■ **Task goal**: After finding the line that contains "[done|]). intros [[?", reproduce it and each line below it through the end of the listing, exactly, with nothing added.

+++ Data supplied

(** An answer that ends it: the read fails, or among the returns is a reply,
    which the service manager never waits for, or a failure. *)
Definition ends_loop (answer : Z * list Z) : Prop :=
  answer.1 < 0 \/
  exists rs, answer.2 = returns_bytes rs /\ Forall return_ok rs /\
    Exists (fun r => is_Some (return_result r)) rs.

(** The first answer that does not let the loop go on ends it. *)
Definition driver_ended (answers : driver_answers) : Prop :=
  exists before answer after, answers = before ++ answer :: after /\ Forall goes_on before /\
    ends_loop answer.

(** The result does not depend on how the bytes are read as returns. *)
Lemma returns_result_unique rs rs' :
  Forall return_ok rs -> Forall return_ok rs' -> returns_bytes rs = returns_bytes rs' ->
  Z.of_nat (length (returns_bytes rs)) < 2 ^ 64 -> returns_result rs = returns_result rs'.
Proof.
  intros H1 H2 Eb Hl. set (death := fun (_ : Z) (p : process unit) => Ret p).
  set (p := Process (write_bytes ∅ 0 (returns_bytes rs)) [] tt).
  assert (forall l, keeps_buffer K None death false 0 (Z.of_nat (length (returns_bytes rs))) (fun _ => True) l)
    as Hk by (intros l; apply keeps_buffer_intro; [done|by intros c q q' _ _ [= <-]]).
  assert (forall l, exists q, carry_out_all K None death false (1, None, p) l = Ret (returns_result l, None, q)) as Hc.
  { intros l. unfold returns_result. generalize 1, p. induction l as [|r l IH]; intros k q; [by exists q|].
    cbn [carry_out_all]. assert (carry_out K None death false (k, None, q) r =
      Ret (default k (return_result r), None, q)) as -> by by destruct r.
    cbn [res_bind omap list_omap]. destruct (IH (default k (return_result r)) q) as [q' E]. exists q'. rewrite E.
    destruct (return_result r); [|done]. rewrite last_cons. by destruct (last (omap return_result l)). }
  destruct (Hc rs) as [q Eq], (Hc rs') as [q' Eq'].
  pose proof (parse_loop_returns K None death false 0 (Z.of_nat (length (returns_bytes rs))) (fun _ => True)) as HL.
  rewrite <- (HL rs (length (returns_bytes rs)) p 1 None 0) in Eq; try done; try lia; [|apply holds_written].
  rewrite <- (HL rs' (length (returns_bytes rs)) p 1 None 0) in Eq'; try done; try lia;
    [|rewrite <- Eb; apply holds_written|by rewrite <- Eb|by rewrite <- Eb].
  rewrite Eq in Eq'. by injection Eq'.
Qed.

(** No driver does both. *)
Lemma goes_on_not_ended answers : Forall goes_on answers -> ~ driver_ended answers.
Proof.
  intros Hall (l1 & a & l2 & -> & _ & He). apply Forall_app in Hall as [_ Hall].
  apply Forall_cons in Hall as [(Hr & Hl & rs & Ers & Hok & Hnone) _].
  destruct He as [?|(rs' & Ers' & Hok' & Hex)]; [lia|]. rewrite Ers in Ers', Hl.
  apply returns_result_pos in Hex. rewrite <- (returns_result_unique rs rs') in Hex by (done || lia).
  apply returns_result_pos, Exists_exists in Hex as (r & Hin & [v Hv]).
  rewrite Forall_forall in Hnone. by rewrite (Hnone r Hin) in Hv.
Qed.

Lemma loop_runs p answers : loop_stack -> manager_waits p -> fair p answers ->
  exists ended p', loop_answers 64 K p answers readbuf svcmgr_death (svcmgr_handler P) = Ret (ended, p') /\
    manager_waits p' /\ if ended : bool then driver_ended answers else Forall goes_on answers.
Proof.
  intros HK Hp Hf. induction Hf as [p|p r bytes l Hr|p r rs l Hr Hrs Hb Hl Hs Hnext IH].
  - by exists false, p.
  - exists true, p. cbn [loop_answers]. rewrite (proj2 (Z.ltb_lt _ _) Hr). do 2 (split; [done|]).
    exists [], (r, bytes), l. split; [done|]. split; [constructor|by left].
  - cbn [loop_answers]. rewrite (proj2 (Z.ltb_ge _ _)) by lia. destruct Hp as [Hp Hm].
    set (n := Z.of_nat (length (returns_bytes rs))) in *.
    rewrite store_mapped by (apply (mapped_sub _ _ _ _ _ Hm); lia). cbn [res_bind].
    set (p1 := set_u_mem _ p) in *.
    assert (manager_ok K rs p1) as Hp1.
    { destruct Hp as [G1 G2 G3 G4 G5 _]. split; simpl; try done; [by apply write_bytes_ok|by apply mapped_write..|].
      by apply served_written. }
    destruct (buffer_served P K readbuf n rs p1) as (k & p2 & E & Hp2 & Hw & Hk); try done.
    + apply stack_part; [done|lia].
    + apply holds_written.
    + apply HK.
    + destruct HK as (_ & _ & ?). lia.
    + rewrite E. cbn [res_bind].
      assert (manager_waits p2) as Hw2.
      { split; [by destruct Hp2; split|]. apply (mapped_later _ _ _ _ _ _ Hw). by apply mapped_write. }
      pose proof (returns_result_pos rs) as Hres. rewrite <- Hk in Hres.
      destruct (Z.leb_spec k 0) as [Hneg|Hpos].
      * exists true, p2. do 2 (split; [done|]). exists [], (r, returns_bytes rs), l.
        split; [done|]. split; [constructor|]. right. exists rs. by rewrite <- Hres.
      * assert (goes_on (r, returns_bytes rs)) as Hgo.
        { do 2 (split; [done|]). exists rs. do 2 (split; [done|]). apply Forall_forall. intros r0 Hr0.
          destruct (return_result r0) eqn:Er; [|done]. assert (k <= 0) by (apply Hres, Exists_exists; eauto). lia. }
        destruct (IH k None p2 E Hw2) as (ended & p' & E' & Hp' & Hend). exists ended, p'.
        do 2 (split; [done|]). destruct ended; [|by constructor].
        destruct Hend as (l1 & a & l2 & -> & H1 & H2).
        exists ((r, returns_bytes rs) :: l1), a, l2. split; [done|]. split; [by constructor|done].
Qed.

End Loop.

(** ** The program *)

(** What the kernel and SELinux answer decides how [main] starts. *)
Section Start.
Context `{U : BinderUapi} (O : os) (driver : list Z).

(** There is memory for the connection, the driver opens, has the version the
    program was built for, and its memory can be mapped. *)
Definition driver_opens : Prop :=
  is_Some (os_malloc O) /\ 0 <= os_open O driver /\
  (os_version O (os_open O driver)).1 <> -1 /\
  (os_version O (os_open O driver)).2 = BINDER_CURRENT_PROTOCOL_VERSION /\
  is_Some (os_mmap O (128 * 1024) (os_open O driver)).

(** The driver takes the process as its context manager. *)
Definition becomes_manager : Prop := os_set_context_mgr O (os_open O driver) = 0.

Definition selinux_answers : Prop :=
  is_Some (os_service_context_handle O) /\ is_Some (os_getcon O).

Lemma binder_open_opens h bs h' : binder_open O driver (128 * 1024) h = (bs, h') ->
  h_selinux h' = h_selinux h /\
  match bs with
  | Some bs => driver_opens /\ bs_fd bs = os_open O driver
  | None => ~ driver_opens
  end.
Proof.
  unfold binder_open, driver_opens.
  destruct (os_malloc O) as [a|]; [|by intros [= <- <-]; split; [|intros ([? [=]] & _)]].
  destruct (Z.ltb_spec (os_open O driver) 0); [intros [= <- <-]; split; [done|lia]|].
  destruct (os_version O (os_open O driver)) as [r v]. cbn [fst snd].
  destruct (Z.eqb_spec r (-1)) as [|Hr]; [intros [= <- <-]; by split; [|intros (_ & _ & ? & _)]|].
  destruct (Z.eqb_spec v BINDER_CURRENT_PROTOCOL_VERSION) as [|Hv]; cbn [negb orb];
    [|intros [= <- <-]; by split; [|intros (_ & _ & _ & ? & _)]].
  destruct (os_mmap O (128 * 1024) _) as [mapped|];
    [|intros [= <- <-]; split; [done|by intros (_ & _ & _ & _ & [? [=]])]].
  intros [= <- <-]. split; [done|]. split; [|done]. by repeat split; try eexists.
Qed.

End Start.

(** C11: the service manager from its start.  On whatever a fair driver delivers
    it never faults, and how it ends is decided by what it was answered.  When the
    driver cannot be opened it returns -1 having sent nothing, or sleeps if it is
    the vendor's; when the driver opened but has a context manager it returns -1;
    when SELinux then gives no handle or no context it aborts.  Otherwise it
    serves: it returns 0 exactly when the driver ended the loop, by failing or by
    a reply that nobody asked for, and else waits for the next answer, its list of
    services well formed. *)
Theorem svcmgr_main_safe `{U : BinderUapi} (O : os) (P : policy) vendor argv mallocs K m answers readbuf h :
  loop_stack K readbuf -> bytes_ok m -> mapped m readbuf 128 -> mapped m (st_rdata K) 256 ->
  mapped m (st_status K) 4 ->
  NoDup (omap id mallocs) ->
  (forall handle context,
     fair P K readbuf (Process m [le_encode 4 BC_ENTER_LOOPER] (Svcmgr [] (Some handle) context mallocs))
       answers) ->
  let driver := match argv with _ :: d :: _ => d | _ => dev_binder end in
  exists e h', svcmgr_main O vendor P argv mallocs K m answers readbuf h = Ret (e, h') /\
    match e with
    | MainSleeps => vendor = true /\ ~ driver_opens O driver /\ h_selinux h' = h_selinux h
    | MainReturns status p =>
        status = -1 /\ u_sent p = [] /\ svclist (u_app p) = [] /\ h_selinux h' = h_selinux h /\
          (vendor = false /\ ~ driver_opens O driver \/
           driver_opens O driver /\ ~ becomes_manager O driver) \/
        status = 0 /\ driver_opens O driver /\ becomes_manager O driver /\ selinux_answers O /\
          manager_waits K readbuf p /\ driver_ended answers
    | MainAborts => driver_opens O driver /\ becomes_manager O driver /\ ~ selinux_answers O
    | MainWaits p =>
        driver_opens O driver /\ becomes_manager O driver /\ selinux_answers O /\
          manager_waits K readbuf p /\ ~ driver_ended answers
    end.
Proof.
  intros HK Hb Hr Hd Hs Hwf Hf driver. unfold svcmgr_main. fold driver.
  destruct (binder_open O driver (128 * 1024) h) as [[bs|] h'] eqn:Eo;
    destruct (binder_open_opens O driver _ _ _ Eo) as [Hse Hop].
  2: { eexists _, h'. split; [reflexivity|]. destruct vendor; [done|left]. by repeat (split; [done|]); left. }
  destruct Hop as [Hop Hfd]. unfold binder_become_context_manager. rewrite Hfd.
  destruct (Z.eqb_spec (os_set_context_mgr O (os_open O driver)) 0) as [Hcm|Hcm]; cbn [negb].
  2: { eexists _, h'. split; [reflexivity|]. left. by repeat (split; [done|]); right. }
  destruct (os_service_context_handle O) as [handle|] eqn:Eh.
  2: { eexists _, _. split; [reflexivity|]. do 2 (split; [done|]). intros [[? E] _]. congruence. }
  destruct (os_getcon O) as [context|] eqn:Ec.
  2: { eexists _, _. split; [reflexivity|]. do 2 (split; [done|]). intros [_ [? E]]. congruence. }
  assert (selinux_answers O) as Hsel by (split; by eexists).
  set (p := Process m [] (Svcmgr [] (Some handle) context mallocs)).
  destruct (loop_runs P K readbuf (binder_write p (le_encode 4 BC_ENTER_LOOPER)) answers HK)
    as (ended & p' & E & Hp' & Hend).
  - split; [|done]. split; simpl; try done.
    split; simpl; [done|constructor|constructor].
  - apply Hf.
  - unfold binder_loop. rewrite E. cbn [res_bind]. eexists _, _. split; [reflexivity|].
    destruct ended; [by right|]. do 4 (split; [done|]). by apply (goes_on_not_ended K).
Qed.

++++++

■ **The completed task**:
  2: { eexists _, _. split; [reflexivity|]. do 2 (split; [done|]). intros [[? E] _]. congruence. }
  destruct (os_getcon O) as [context|] eqn:Ec.
  2: { eexists _, _. split; [reflexivity|]. do 2 (split; [done|]). intros [_ [? E]]. congruence. }
  assert (selinux_answers O) as Hsel by (split; by eexists).
  set (p := Process m [] (Svcmgr [] (Some handle) context mallocs)).
  destruct (loop_runs P K readbuf (binder_write p (le_encode 4 BC_ENTER_LOOPER)) answers HK)
    as (ended & p' & E & Hp' & Hend).
  - split; [|done]. split; simpl; try done.
    split; simpl; [done|constructor|constructor].
  - apply Hf.
  - unfold binder_loop. rewrite E. cbn [res_bind]. eexists _, _. split; [reflexivity|].
    destruct ended; [by right|]. do 4 (split; [done|]). by apply (goes_on_not_ended K).
Qed.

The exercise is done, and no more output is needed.